For each of quality criteria, the team must understand what they are capable of, routinely, each Sprint. And, for example, if they’re unable to have their work of the Sprint translated in a multi-lingual system or unable to update the user guide to match new functionality they built within the Sprint, then those unsatisfied quality criteria are impediments. Likely, they are dependencies: the team likely depends on others outside the team to perform the translation or to update the user guide — those dependencies must be understood and made visible as limitations to their Definition of ‘Done’.
3. Organize a meal for the team.
Go for lunch, perhaps.

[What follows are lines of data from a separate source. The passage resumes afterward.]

(** A name in a local array of sixteen characters. *)
Definition name16 (s : String.string) : list Z :=
  cstr s ++ replicate (16 - length (cstr s)) 0.

Definition reply_ok (p : BOARD_IOCTL_PARMS) : M bs reply := mret (0, Some (with_result 0 p)).
Definition reply_value (v : Z) (p : BOARD_IOCTL_PARMS) : M bs reply := mret (0, Some (with_result v p)).
Definition reply_bytes (src : list Z) (p : BOARD_IOCTL_PARMS) : M bs reply :=
  p' ← of_option (store_string src p); reply_ok p'.

Definition test_guarded (a : BOARD_EQUIPMENT_TEST_ACTION) : bool :=
  match a with
  | SET_BASE_MAC_ADDRESS | SET_MAC_AMOUNT | SET_BOARD_ID | SET_SERIAL_NUMBER => true
  | _ => false
  end.
Lemma equipment_round_trip_witness :
  let mac := [0; 24; 130; 1; 2; 3] in
  ∃ b1 b2,
    ioctl_equipment_test demo_mapped (λ _, true) 0 (Some (request_of mac 0)) idle_board
      = Done ((0, Some (with_result 0 (request_of mac 0))), b1) ∧
    ioctl_equipment_test demo_mapped (λ _, true) 0 (Some (request_of (replicate 6 0) 1)) b1
      = Done ((0, Some (with_result 0 (request_of mac 1))), b2).
Proof.
  destruct (equipment_round_trip 0xBE000000 demo_dev (λ _, true) demo_mapped 0 demo_map_first
              65536 idle_board BaseMac [0; 24; 130; 1; 2; 3] (replicate 6 0)
              (request_of [0; 24; 130; 1; 2; 3] 0) (request_of (replicate 6 0) 1)) as (b1&b2&E1&E2&_).
  - exact demo_storage_ready.
  - discriminate.
  - by repeat constructor.
  - reflexivity.
  - reflexivity.
  - reflexivity.
  - reflexivity.
  - reflexivity.
  - reflexivity.
  - reflexivity.
  - exists b1, b2. split; [exact E1|exact E2].
Defined.

Lemma flash_write_refused_witness :
  let p := request_of [1] 0 in
  let w := ioctl_flash_write 0xBE000000 demo_mapped (λ _, true) (λ _, 0) true id (Some p) in
  w (demo_board (demo_kernel 1 demo_info) FLASH_WRITING 0)
    = Done ((-1, Some (with_result (-1) p)), demo_board (demo_kernel 1 demo_info) FLASH_WRITING 0) ∧
  ∃ b', w (demo_board (demo_kernel 1 demo_info) FLASH_IDLE 1) = Done ((-1, Some (with_result (-1) p)), b').
Proof.
  split.
  - apply (flash_write_refused 0xBE000000 (λ _, true) demo_mapped (λ _, 0) true id
             (demo_board (demo_kernel 1 demo_info) FLASH_WRITING 0) (request_of [1] 0)).
    intros i _. induction i as [|i IH]; [reflexivity|exact IH].
  - destruct (flash_write_refused 0xBE000000 (λ _, true) demo_mapped (λ _, 0) true id
                (demo_board (demo_kernel 1 demo_info) FLASH_IDLE 1) (request_of [1] 0)) as [_ H].
    destruct H as (b'&E&_).
    + discriminate.
    + reflexivity.
    + reflexivity.
    + exists b'. exact E.
Defined.

Lemma illegal_whole_image_blocks_reset_witness :
  ∃ b', ioctl_flash_write 0xBE000000 demo_mapped (λ _, true) (λ _, 0) true id (Some (request_of [] 5)) idle_board
          = Done ((-1, Some (with_result (-1) (request_of [] 5))), b') ∧ g_iReset b' = 0.
Proof.
  destruct (illegal_whole_image_blocks_reset 0xBE000000 (λ _, true) demo_mapped (λ _, 0) true id idle_board
              (request_of [] 5)) as (b'&E&H&_).
  - reflexivity.
  - cbn. lia.
  - discriminate.
  - exists b'. split; [exact E|exact H].
Defined.

Lemma passby_change_ignored_witness :
  ∃ b', ioctl_set_traffic_mode (Some (request_of [] 0)) idle_board = Done ((0, None), b') ∧
        g_nHspaTrafficMode b' = MODE_PASSBY.
Proof.
  destruct (passby_change_ignored idle_board (request_of [] 0)) as (b'&E&H).
  - reflexivity.
  - cbn. unfold MODE_UNDEFINED. lia.
  - exists b'. split; [exact E|exact H].
Defined.


(** The demonstration flash holds no tag. *)
Lemma image_read_status_lost_witness :
  ∃ b', ioctl_flash_read 0xBE000000 demo_mapped (λ _, true) demo_flash_init (Some (request_of [0; 0] 3)) idle_board
          = Done ((0, Some (with_result 0 (request_of [0; 0] 3))), b').
Proof.
  assert (H : match getTagFromPartition 1 (demo_kernel 1 demo_info) with Done (None, _) => true | _ => false end = true)
    by (vm_compute; reflexivity).
  destruct (getTagFromPartition 1 (demo_kernel 1 demo_info)) as [[[t|] k]| | |] eqn:E; try discriminate H.
  exists (set_k k idle_board).
  apply (image_read_status_lost 0xBE000000 (λ _, true) demo_mapped demo_flash_init idle_board
           (request_of [0; 0] 3) [0; 0] k).
  - reflexivity.
  - left. reflexivity.
  - exact E.
Defined.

Sharing a meal together can enable dialogue beyond the work and establish trust between people who don’t otherwise interact often.
In the best teams I’ve worked with, personal relationships were formal and informal, in the office and beyond.
For example, consider arranging a meal during Sprint Review! This is an event that combines the Scrum Team and their stakeholders. Sprint Reviews in some companies are constrained and ceremonious, and I don’t think that’s optimal. When these individuals can achieve informal, cordial, trust-based relationships, the flow of information and feedback can be more transparent and honest.
While this isn’t an exhaustive list, I do hope it’s helpful.